YOUR INSTRUCTIONS –
Write out exactly what each line says, starting with the first line below and ending on the one with "Definition Reserve (nodeID".
==============================
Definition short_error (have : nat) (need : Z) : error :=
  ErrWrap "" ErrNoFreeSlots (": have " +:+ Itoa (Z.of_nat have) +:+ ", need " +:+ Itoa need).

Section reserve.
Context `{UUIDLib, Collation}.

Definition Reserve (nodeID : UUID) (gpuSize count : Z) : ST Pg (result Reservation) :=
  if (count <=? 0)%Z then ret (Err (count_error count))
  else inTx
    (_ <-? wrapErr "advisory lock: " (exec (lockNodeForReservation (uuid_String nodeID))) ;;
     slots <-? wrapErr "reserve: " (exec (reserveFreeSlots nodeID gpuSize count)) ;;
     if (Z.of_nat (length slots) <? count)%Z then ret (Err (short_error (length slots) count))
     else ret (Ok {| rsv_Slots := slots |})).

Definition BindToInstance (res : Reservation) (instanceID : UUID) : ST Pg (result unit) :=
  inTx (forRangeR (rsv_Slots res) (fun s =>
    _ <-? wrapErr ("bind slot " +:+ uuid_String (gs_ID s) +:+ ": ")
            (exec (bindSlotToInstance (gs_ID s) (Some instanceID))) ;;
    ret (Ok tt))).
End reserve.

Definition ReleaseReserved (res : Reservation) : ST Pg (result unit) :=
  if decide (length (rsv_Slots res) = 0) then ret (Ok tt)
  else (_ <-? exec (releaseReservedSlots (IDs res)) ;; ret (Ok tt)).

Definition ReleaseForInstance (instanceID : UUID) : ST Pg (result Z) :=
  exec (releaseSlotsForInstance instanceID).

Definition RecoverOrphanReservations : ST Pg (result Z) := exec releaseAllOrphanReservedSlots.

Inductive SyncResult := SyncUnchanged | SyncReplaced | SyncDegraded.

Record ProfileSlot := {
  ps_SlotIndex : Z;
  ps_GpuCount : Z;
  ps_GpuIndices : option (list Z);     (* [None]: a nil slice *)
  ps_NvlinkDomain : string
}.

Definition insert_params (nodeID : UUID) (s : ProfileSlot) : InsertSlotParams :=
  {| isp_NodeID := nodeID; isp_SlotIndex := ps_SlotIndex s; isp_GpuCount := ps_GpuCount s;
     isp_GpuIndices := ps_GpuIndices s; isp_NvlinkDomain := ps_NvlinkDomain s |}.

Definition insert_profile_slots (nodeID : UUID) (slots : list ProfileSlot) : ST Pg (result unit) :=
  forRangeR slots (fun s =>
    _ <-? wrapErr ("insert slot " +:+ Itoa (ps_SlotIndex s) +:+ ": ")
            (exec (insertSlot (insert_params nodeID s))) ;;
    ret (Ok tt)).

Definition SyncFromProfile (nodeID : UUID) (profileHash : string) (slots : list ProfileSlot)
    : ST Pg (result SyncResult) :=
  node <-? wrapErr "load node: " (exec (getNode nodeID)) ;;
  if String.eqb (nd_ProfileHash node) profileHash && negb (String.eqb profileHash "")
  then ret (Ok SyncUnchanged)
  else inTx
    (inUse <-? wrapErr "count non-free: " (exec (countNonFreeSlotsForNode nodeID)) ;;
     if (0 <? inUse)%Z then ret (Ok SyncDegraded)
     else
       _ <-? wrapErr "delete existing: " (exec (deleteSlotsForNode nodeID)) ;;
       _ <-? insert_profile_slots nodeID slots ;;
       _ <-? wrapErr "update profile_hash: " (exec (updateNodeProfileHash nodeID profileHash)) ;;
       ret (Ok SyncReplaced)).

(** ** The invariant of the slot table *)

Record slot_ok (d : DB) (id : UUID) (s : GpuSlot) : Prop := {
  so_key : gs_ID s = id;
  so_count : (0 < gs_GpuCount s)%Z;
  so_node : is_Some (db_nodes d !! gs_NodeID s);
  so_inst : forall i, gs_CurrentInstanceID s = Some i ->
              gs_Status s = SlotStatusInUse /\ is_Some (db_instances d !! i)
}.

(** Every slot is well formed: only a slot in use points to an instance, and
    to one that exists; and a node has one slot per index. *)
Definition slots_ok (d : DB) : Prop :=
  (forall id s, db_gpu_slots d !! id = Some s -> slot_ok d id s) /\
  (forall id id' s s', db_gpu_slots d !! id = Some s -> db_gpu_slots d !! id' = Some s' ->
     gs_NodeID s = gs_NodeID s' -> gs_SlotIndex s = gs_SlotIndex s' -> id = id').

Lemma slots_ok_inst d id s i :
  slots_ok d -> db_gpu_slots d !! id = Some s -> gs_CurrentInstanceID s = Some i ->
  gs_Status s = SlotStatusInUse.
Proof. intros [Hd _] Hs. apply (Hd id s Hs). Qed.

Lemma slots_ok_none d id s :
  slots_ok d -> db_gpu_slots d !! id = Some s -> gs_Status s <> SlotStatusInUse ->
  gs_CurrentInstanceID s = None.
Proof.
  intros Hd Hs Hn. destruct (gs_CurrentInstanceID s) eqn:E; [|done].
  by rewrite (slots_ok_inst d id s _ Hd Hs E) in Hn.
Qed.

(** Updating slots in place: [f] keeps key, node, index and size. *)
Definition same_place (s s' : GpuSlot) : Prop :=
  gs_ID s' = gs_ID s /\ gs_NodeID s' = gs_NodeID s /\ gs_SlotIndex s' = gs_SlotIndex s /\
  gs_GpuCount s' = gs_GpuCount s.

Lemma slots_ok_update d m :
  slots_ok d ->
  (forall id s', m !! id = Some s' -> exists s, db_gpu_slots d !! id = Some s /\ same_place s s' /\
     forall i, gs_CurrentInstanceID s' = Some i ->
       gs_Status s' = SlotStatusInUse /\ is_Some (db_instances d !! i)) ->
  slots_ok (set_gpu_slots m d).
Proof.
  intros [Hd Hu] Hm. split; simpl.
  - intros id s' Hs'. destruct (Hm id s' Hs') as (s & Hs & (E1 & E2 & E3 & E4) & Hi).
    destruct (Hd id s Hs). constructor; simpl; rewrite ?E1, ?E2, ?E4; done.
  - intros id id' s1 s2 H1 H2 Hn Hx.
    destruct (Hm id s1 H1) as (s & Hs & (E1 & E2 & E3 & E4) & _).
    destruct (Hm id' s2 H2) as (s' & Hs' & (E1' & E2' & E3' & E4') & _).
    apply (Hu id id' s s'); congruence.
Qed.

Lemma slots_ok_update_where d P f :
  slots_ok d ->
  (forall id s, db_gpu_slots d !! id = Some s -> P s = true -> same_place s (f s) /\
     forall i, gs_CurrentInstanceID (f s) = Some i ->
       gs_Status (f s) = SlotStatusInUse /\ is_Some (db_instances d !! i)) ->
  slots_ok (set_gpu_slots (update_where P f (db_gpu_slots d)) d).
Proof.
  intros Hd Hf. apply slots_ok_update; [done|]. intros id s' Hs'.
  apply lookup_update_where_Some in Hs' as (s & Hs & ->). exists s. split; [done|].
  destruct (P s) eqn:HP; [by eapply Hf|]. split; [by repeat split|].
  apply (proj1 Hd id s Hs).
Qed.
==============================
SOLUTION FOR THIS TASK –
Definition short_error (have : nat) (need : Z) : error :=
  ErrWrap "" ErrNoFreeSlots (": have " +:+ Itoa (Z.of_nat have) +:+ ", need " +:+ Itoa need).

Section reserve.
Context `{UUIDLib, Collation}.

Definition Reserve (nodeID : UUID) (gpuSize count : Z) : ST Pg (result Reservation) :=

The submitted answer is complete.